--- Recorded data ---
(** [cdk::Wallet] over a state of the world, with the errors as text; a prepared send or
    melt is a token of type [Prepared]. *)
Class Cdk (World : Type) : Type := {
  Prepared : Type;
  mint_quote : Z -> World -> World * result MintQuote.t string;
  check_mint_quote : string -> World -> World * result QuoteState string;
  mint : string -> World -> World * result (list Z) string;
  recover_incomplete_sagas : World -> World;
  cdk_total_balance : World -> World * result Z string;
  prepare_send : Z -> SendOptions.t -> World -> World * result Prepared string;
  confirm_send : Prepared -> World -> World * result string string;
  melt_quote : string -> World -> World * result string string;
  melt_lightning_address_quote : string -> Z -> World -> World * result string string;
  prepare_melt : string -> World -> World * result Prepared string;
  (** The amount and the fee. *)
  confirm_melt : Prepared -> World -> World * result (Z * Z) string;
  (** [tokio::time::sleep], in milliseconds. *)
  sleep : Z -> World -> World
}.

Definition map_err {A} (context : string) (r : result A string) : result A string :=
  match r with Ok a => Ok a | Err e => Err (context +:+ e) end.

Module CdkWallet.
(** The wallet's own mint; the rest of its state is in the world. *)
Record t : Set := mk { mint_url : string }.

(** Each URL in order; the first that initialises, or the last failure. *)
Fixpoint try_each {W} (init : string -> result W string) (urls : list string) (last_err : option string)
    : result W string :=
  match urls with
  | [] => Err (unwrap_or last_err "all mints failed"%string)
  | url :: urls =>
      match init url with Ok wallet => Ok wallet | Err e => try_each init urls (Some e) end
  end.
Definition try_mints {W} (init : string -> result W string) (mint_urls : list string) : result W string :=
  if bool_decide (mint_urls = []) then Err "no mint URLs provided"%string else try_each init mint_urls None.

(** ** Verification *)

Section verify.
Context `{Cashu}.
(** The answer to a POST of [Ys], or the context of its failure. *)
Context (post : string -> list string -> result Value string).

Definition proof_unspent (state : Value) : result unit string :=
  let s := unwrap_or (get state "state" ≫= as_str) EmptyString in
  if bool_decide (s = "UNSPENT"%string) then Ok tt
  else Err ("one or more proofs are already spent (state: " +:+ s +:+ ")").
Fixpoint all_unspent (states : list Value) : result unit string :=
  match states with
  | [] => Ok tt
  | state :: states => match proof_unspent state with Ok _ => all_unspent states | Err e => Err e end
  end.
Definition check_proofs_unspent (mint_base_url : string) (ys : list string) : result unit string :=
  match post (mint_base_url +:+ "/v1/checkstate") ys with
  | Err e => Err e
  | Ok resp =>
      match get resp "states" ≫= as_array with
      | None => Err "mint response missing 'states'"%string
      | Some states => all_unspent states
      end
  end.

Definition verify_token (w : t) (token_str : string) : result Z string :=
  match parse_token token_str with
  | None => Err "invalid Cashu token"%string
  | Some token =>
      match token_mint_url token with
      | None => Err "token has no mint URL"%string
      | Some token_mint =>
          let token_mint_base := trim_end_matches slash token_mint in
          if negb (bool_decide (token_mint_base = trim_end_matches slash (mint_url w)))
          then Err ("token mint " +:+ token_mint +:+ " does not match wallet mint " +:+ mint_url w)
          else
            match token_value token with
            | None => Err "could not sum token value"%string
            | Some amount_sat =>
                let ys := token_proof_ys token in
                if bool_decide (ys = []) then Err "token contains no proofs"%string
                else match check_proofs_unspent token_mint_base ys with
                     | Err e => Err e
                     | Ok _ => Ok amount_sat
                     end
            end
      end
  end.

(** The log line shows the first 20 bytes, when its level is on. *)
Definition receive_token (info_enabled : bool) (w : t) (token : bytes) : outcome (result Z string) :=
  let token_str := utf8_lossy (byte_val <$> token) in
  if info_enabled && negb (is_char_boundary token_str (Nat.min (length token_str) 20)) then Panics
  else Returns (verify_token w (string_of_codes token_str)).
End verify.

(** ** Sending, minting, melting *)

Section cdk.
Context `{Cdk World}.
Abbreviation call A := (World -> World * result A string).

Definition send_token (amount : Z) (opts : SendOptions.t) : call string := fun w =>
  let '(w, r) := prepare_send amount opts w in
  match map_err "prepare_send: " r with
  | Err e => (w, Err e)
  | Ok prepared => let '(w, r) := confirm_send prepared w in (w, map_err "confirm: " r)
  end.
Definition create_token (amount : Z) : call string := send_token amount SendOptions.default.
Definition create_token_with_overpayment (amount max_overpayment_absolute : Z) : call string :=
  send_token amount (SendOptions.mk (OnlineTolerance max_overpayment_absolute) true).

Definition total_balance : call Z := fun w =>
  let '(w, r) := cdk_total_balance w in (w, map_err "balance: " r).

(** Up to [n] polls; whether the quote was paid. *)
Fixpoint poll_paid (n : nat) (id : string) : call bool := fun w =>
  match n with
  | O => (w, Ok false)
  | S n =>
      let '(w, r) := check_mint_quote id (sleep 500 w) in
      match map_err "check_status: " r with
      | Err e => (w, Err e)
      | Ok Paid => (w, Ok true)
      | Ok _ => poll_paid n id w
      end
  end.
(** Up to [n] attempts; before the last there is a pause after a failure. *)
Fixpoint mint_attempts (n : nat) (id : string) (amount : Z) (last_err : string) : call unit := fun w =>
  match n with
  | O => (w, Err ("mint failed after 3 attempts: " +:+ last_err))
  | S n =>
      let '(w, r) := mint id w in
      match r with
      | Ok _ => (w, Ok tt)
      | Err e =>
          let '(w, r) := total_balance (recover_incomplete_sagas w) in
          match r with
          | Err e => (w, Err e)
          | Ok bal =>
              if amount <=? bal then (w, Ok tt)
              else mint_attempts n id amount e (match n with O => w | S _ => sleep 2000 w end)
          end
      end
  end.
Definition mint_test_tokens (amount : Z) : call unit := fun w =>
  let '(w, r) := mint_quote amount w in
  match map_err "mint_quote: " r with
  | Err e => (w, Err e)
  | Ok quote =>
      let '(w, r) := poll_paid 60 (MintQuote.id quote) w in
      match r with
      | Err e => (w, Err e)
      | Ok false => (w, Err ("mint quote " +:+ MintQuote.id quote +:+ " not paid after 30s"))
      | Ok true => mint_attempts 3 (MintQuote.id quote) amount EmptyString w
      end
  end.

Definition request_mint_quote (amount : Z) : call MintQuoteInfo := fun w =>
  let '(w, r) := mint_quote amount w in
  (w, match map_err "mint_quote: " r with
      | Err e => Err e
      | Ok quote => Ok (mkQuote (MintQuote.id quote) (MintQuote.request quote) amount (MintQuote.expiry quote))
      end).
Definition check_mint_quote_status (quote_id : string) : call QuoteState := fun w =>
  let '(w, r) := check_mint_quote quote_id w in (w, map_err "check_mint_quote_status: " r).
Definition mint_tokens (quote_id : string) : call Z := fun w =>
  let '(w, r) := mint quote_id w in
  (w, match map_err "mint: " r with
      | Err e => Err e
      | Ok amounts => Ok (foldl (fun acc a => wrap_u64 (acc + a)) 0 amounts)
      end).

(** From the quote to the amount paid. *)
Definition melt (quote_id : string) : call Z := fun w =>
  let '(w, r) := prepare_melt quote_id w in
  match map_err "prepare_melt: " r with
  | Err e => (w, Err e)
  | Ok prepared =>
      let '(w, r) := confirm_melt prepared w in
      (w, match map_err "melt confirm: " r with Err e => Err e | Ok (amount, _) => Ok amount end)
  end.
Definition melt_to_invoice (invoice : string) : call Z := fun w =>
  let '(w, r) := melt_quote invoice w in
  match map_err "melt_quote: " r with Err e => (w, Err e) | Ok quote_id => melt quote_id w end.
Definition melt_to_lightning_address (address : string) (amount_msat : Z) : call Z := fun w =>
  let '(w, r) := melt_lightning_address_quote address amount_msat w in
  match map_err "melt_lightning_address_quote: " r with
  | Err e => (w, Err e)
  | Ok quote_id => melt quote_id w
  end.
Definition mint_reachable : call bool := fun w => (w, Ok true).
End cdk.
End CdkWallet.

(** ** Lemmas: text *)

Lemma boundary_ascii l n : Forall (fun z => z < 128) l -> is_char_boundary l (Nat.min (length l) n) = true.
Proof.
  intros Hl. unfold is_char_boundary. destruct (Nat.min (length l) n) as [|k] eqn:E; [done|].
  destruct (l !! S k) as [b|] eqn:Eb.
  - pose proof (Forall_lookup_1 _ _ _ _ Hl Eb) as Hb. cbn in Hb. unfold cont.
    destruct (Z.leb_spec 128 b); [lia|done].
  - apply lookup_ge_None in Eb. apply Nat.eqb_eq. lia.
Qed.

(** ** Properties *)

(** A token in ASCII, as every encoded token is, is received without a panic and verified
    as it is. *)
Theorem ascii_token_received `{Cashu} post info_enabled w token :
  Forall (fun b => byte_val b < 128) token ->
  CdkWallet.receive_token post info_enabled w token =
    Returns (CdkWallet.verify_token post w (string_of_codes (byte_val <$> token))).
Proof.
  intros Ht. unfold CdkWallet.receive_token.
  assert (Forall (fun z => z < 128) (byte_val <$> token)) as Hc by by apply Forall_fmap.
  rewrite lossy_ascii by done. rewrite boundary_ascii by done. by rewrite andb_false_r.
Qed.

(** A token is accepted only if it parses, names the wallet's mint, carries proofs, and the
    mint answered with a list of states all of which are UNSPENT; then its claimed value
    is the answer. *)
Theorem verify_token_accepts `{Cashu} post w s amount :
  CdkWallet.verify_token post w s = Ok amount <->
  exists token mint resp states,
    parse_token s = Some token /\ token_mint_url token = Some mint /\ token_value token = Some amount /\
    trim_end_matches slash mint = trim_end_matches slash (CdkWallet.mint_url w) /\ token_proof_ys token <> [] /\
    post (trim_end_matches slash mint +:+ "/v1/checkstate") (token_proof_ys token) = Ok resp /\
    get resp "states" ≫= as_array = Some states /\
    Forall (fun st => get st "state" ≫= as_str = Some "UNSPENT"%string) states.
Proof.
  assert (forall states, CdkWallet.all_unspent states = Ok tt <->
    Forall (fun st => get st "state" ≫= as_str = Some "UNSPENT"%string) states) as Hall.
  { intros states. induction states as [|st states IH]; [by split|]. cbn [CdkWallet.all_unspent].
    unfold CdkWallet.proof_unspent. rewrite Forall_cons, <- IH.
    destruct (get st "state" ≫= as_str) as [x|]; cbn; [|naive_solver].
    case_bool_decide as E; [subst|]; naive_solver. }
  unfold CdkWallet.verify_token, CdkWallet.check_proofs_unspent. split.
  - destruct (parse_token s) as [token|]; [|done]. destruct (token_mint_url token) as [mint|] eqn:Emint; [|done].
    case_bool_decide as Em; [|done]. cbn. destruct (token_value token) as [v|] eqn:Ev; [|done].
    case_bool_decide as Ey; [done|]. destruct (post _ _) as [resp|] eqn:Ep; [|done].
    destruct (get resp "states" ≫= as_array) as [states|] eqn:Es; [|done].
    destruct (CdkWallet.all_unspent states) as [[]|] eqn:Ea; [|done]. intros [= ->].
    exists token, mint, resp, states. split_and!; try done; by apply Hall.
  - intros (token & mint & resp & states & -> & Hm & Hv & E & Hys & Hp & Hst & Hu).
    rewrite Hm, Hv, bool_decide_true, bool_decide_false by done. cbn [negb]. rewrite Hp, Hst.
    by rewrite (proj2 (Hall states) Hu).
Qed.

--- ACTIVITY ---
The lines above starting at the one that contains "Section verify." and ending at the one that contains "match token_mint_url token with" must be transcribed exactly, and no other lines may appear.

--- REPLY ---
Section verify.
Context `{Cashu}.
(** The answer to a POST of [Ys], or the context of its failure. *)
Context (post : string -> list string -> result Value string).

Definition proof_unspent (state : Value) : result unit string :=
  let s := unwrap_or (get state "state" ≫= as_str) EmptyString in
  if bool_decide (s = "UNSPENT"%string) then Ok tt
  else Err ("one or more proofs are already spent (state: " +:+ s +:+ ")").
Fixpoint all_unspent (states : list Value) : result unit string :=
  match states with
  | [] => Ok tt
  | state :: states => match proof_unspent state with Ok _ => all_unspent states | Err e => Err e end
  end.
Definition check_proofs_unspent (mint_base_url : string) (ys : list string) : result unit string :=
  match post (mint_base_url +:+ "/v1/checkstate") ys with
  | Err e => Err e
  | Ok resp =>
      match get resp "states" ≫= as_array with
      | None => Err "mint response missing 'states'"%string
      | Some states => all_unspent states
      end
  end.

Definition verify_token (w : t) (token_str : string) : result Z string :=
  match parse_token token_str with
  | None => Err "invalid Cashu token"%string
  | Some token =>
      match token_mint_url token with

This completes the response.